— Exercise details —
For each line below that holds the word "coordinator", make a copy.

— Entries provided —

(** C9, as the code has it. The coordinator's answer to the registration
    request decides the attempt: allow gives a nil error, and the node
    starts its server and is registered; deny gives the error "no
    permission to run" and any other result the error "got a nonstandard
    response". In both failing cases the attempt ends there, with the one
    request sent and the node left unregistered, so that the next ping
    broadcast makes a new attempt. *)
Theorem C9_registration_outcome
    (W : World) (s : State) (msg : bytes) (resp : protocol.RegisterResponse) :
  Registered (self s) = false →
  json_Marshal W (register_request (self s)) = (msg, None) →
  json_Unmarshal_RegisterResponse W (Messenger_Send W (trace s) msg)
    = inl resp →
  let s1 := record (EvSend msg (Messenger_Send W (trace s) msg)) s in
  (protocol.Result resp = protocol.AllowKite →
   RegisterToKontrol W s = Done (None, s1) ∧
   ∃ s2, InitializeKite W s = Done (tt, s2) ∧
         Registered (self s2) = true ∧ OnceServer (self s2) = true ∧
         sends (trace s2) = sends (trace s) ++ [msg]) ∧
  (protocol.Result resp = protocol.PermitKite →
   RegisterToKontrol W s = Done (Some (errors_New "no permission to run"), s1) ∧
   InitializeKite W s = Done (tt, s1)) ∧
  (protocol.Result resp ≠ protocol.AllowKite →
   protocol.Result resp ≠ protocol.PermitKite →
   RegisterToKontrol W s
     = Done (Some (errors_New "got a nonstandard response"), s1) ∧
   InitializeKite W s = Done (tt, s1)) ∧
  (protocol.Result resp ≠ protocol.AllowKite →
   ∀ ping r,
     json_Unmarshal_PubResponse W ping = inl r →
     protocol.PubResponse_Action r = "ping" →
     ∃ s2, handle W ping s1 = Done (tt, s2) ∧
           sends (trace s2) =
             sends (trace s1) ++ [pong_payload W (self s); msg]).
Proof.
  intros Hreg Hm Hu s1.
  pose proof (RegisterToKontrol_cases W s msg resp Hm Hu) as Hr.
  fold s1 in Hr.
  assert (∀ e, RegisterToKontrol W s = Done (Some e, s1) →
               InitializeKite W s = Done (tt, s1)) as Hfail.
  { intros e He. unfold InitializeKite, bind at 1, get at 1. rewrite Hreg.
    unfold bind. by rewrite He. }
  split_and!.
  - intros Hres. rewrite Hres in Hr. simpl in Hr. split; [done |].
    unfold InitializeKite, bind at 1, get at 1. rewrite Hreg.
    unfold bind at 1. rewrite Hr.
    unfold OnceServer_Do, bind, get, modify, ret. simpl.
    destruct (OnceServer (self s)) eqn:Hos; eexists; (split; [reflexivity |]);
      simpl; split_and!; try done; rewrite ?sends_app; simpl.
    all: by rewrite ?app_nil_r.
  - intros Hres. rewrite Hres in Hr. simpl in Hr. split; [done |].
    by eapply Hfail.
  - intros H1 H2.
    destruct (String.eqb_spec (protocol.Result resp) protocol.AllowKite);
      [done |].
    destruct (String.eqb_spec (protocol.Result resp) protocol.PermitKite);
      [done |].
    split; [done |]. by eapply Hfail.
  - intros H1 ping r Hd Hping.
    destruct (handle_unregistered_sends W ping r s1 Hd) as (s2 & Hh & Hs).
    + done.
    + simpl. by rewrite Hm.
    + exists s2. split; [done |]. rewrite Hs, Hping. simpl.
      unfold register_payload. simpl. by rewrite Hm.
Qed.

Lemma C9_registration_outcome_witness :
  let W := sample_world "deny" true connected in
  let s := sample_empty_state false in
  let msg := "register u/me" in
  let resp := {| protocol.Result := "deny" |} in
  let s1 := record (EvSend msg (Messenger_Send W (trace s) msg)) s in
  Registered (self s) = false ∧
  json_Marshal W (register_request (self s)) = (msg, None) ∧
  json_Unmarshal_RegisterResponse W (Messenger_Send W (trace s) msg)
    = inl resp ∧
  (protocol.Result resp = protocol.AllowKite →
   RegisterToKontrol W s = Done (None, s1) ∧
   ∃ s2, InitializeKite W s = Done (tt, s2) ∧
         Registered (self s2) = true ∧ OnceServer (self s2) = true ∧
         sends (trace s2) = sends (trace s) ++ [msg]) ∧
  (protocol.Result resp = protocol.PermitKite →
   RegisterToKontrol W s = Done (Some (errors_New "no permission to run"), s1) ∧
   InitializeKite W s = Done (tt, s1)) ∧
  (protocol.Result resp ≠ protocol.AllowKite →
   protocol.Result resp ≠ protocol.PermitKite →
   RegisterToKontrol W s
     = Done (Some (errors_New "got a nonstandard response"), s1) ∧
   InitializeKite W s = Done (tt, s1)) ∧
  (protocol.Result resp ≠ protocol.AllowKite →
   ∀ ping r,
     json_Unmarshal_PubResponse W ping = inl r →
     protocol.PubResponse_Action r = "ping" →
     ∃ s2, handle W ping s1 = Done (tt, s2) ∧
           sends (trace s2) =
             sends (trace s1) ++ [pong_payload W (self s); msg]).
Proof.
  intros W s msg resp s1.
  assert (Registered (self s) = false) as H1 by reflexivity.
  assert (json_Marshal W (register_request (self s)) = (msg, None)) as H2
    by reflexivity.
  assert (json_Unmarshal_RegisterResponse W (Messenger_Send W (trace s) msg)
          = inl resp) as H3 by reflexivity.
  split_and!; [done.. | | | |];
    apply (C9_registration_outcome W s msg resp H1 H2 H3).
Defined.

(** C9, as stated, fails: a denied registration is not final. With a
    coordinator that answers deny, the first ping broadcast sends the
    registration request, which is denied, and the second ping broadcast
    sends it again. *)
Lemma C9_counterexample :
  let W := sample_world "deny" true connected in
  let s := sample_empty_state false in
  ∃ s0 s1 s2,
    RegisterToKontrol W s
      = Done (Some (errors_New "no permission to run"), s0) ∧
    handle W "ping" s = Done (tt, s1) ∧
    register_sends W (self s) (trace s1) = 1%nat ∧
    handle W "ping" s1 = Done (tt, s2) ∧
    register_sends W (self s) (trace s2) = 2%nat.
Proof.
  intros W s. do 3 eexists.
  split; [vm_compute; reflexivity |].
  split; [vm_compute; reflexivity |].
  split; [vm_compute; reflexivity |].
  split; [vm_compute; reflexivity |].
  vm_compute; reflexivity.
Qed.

— Response to the task —
(** C9, as the code has it. The coordinator's answer to the registration
    coordinator that answers deny, the first ping broadcast sends the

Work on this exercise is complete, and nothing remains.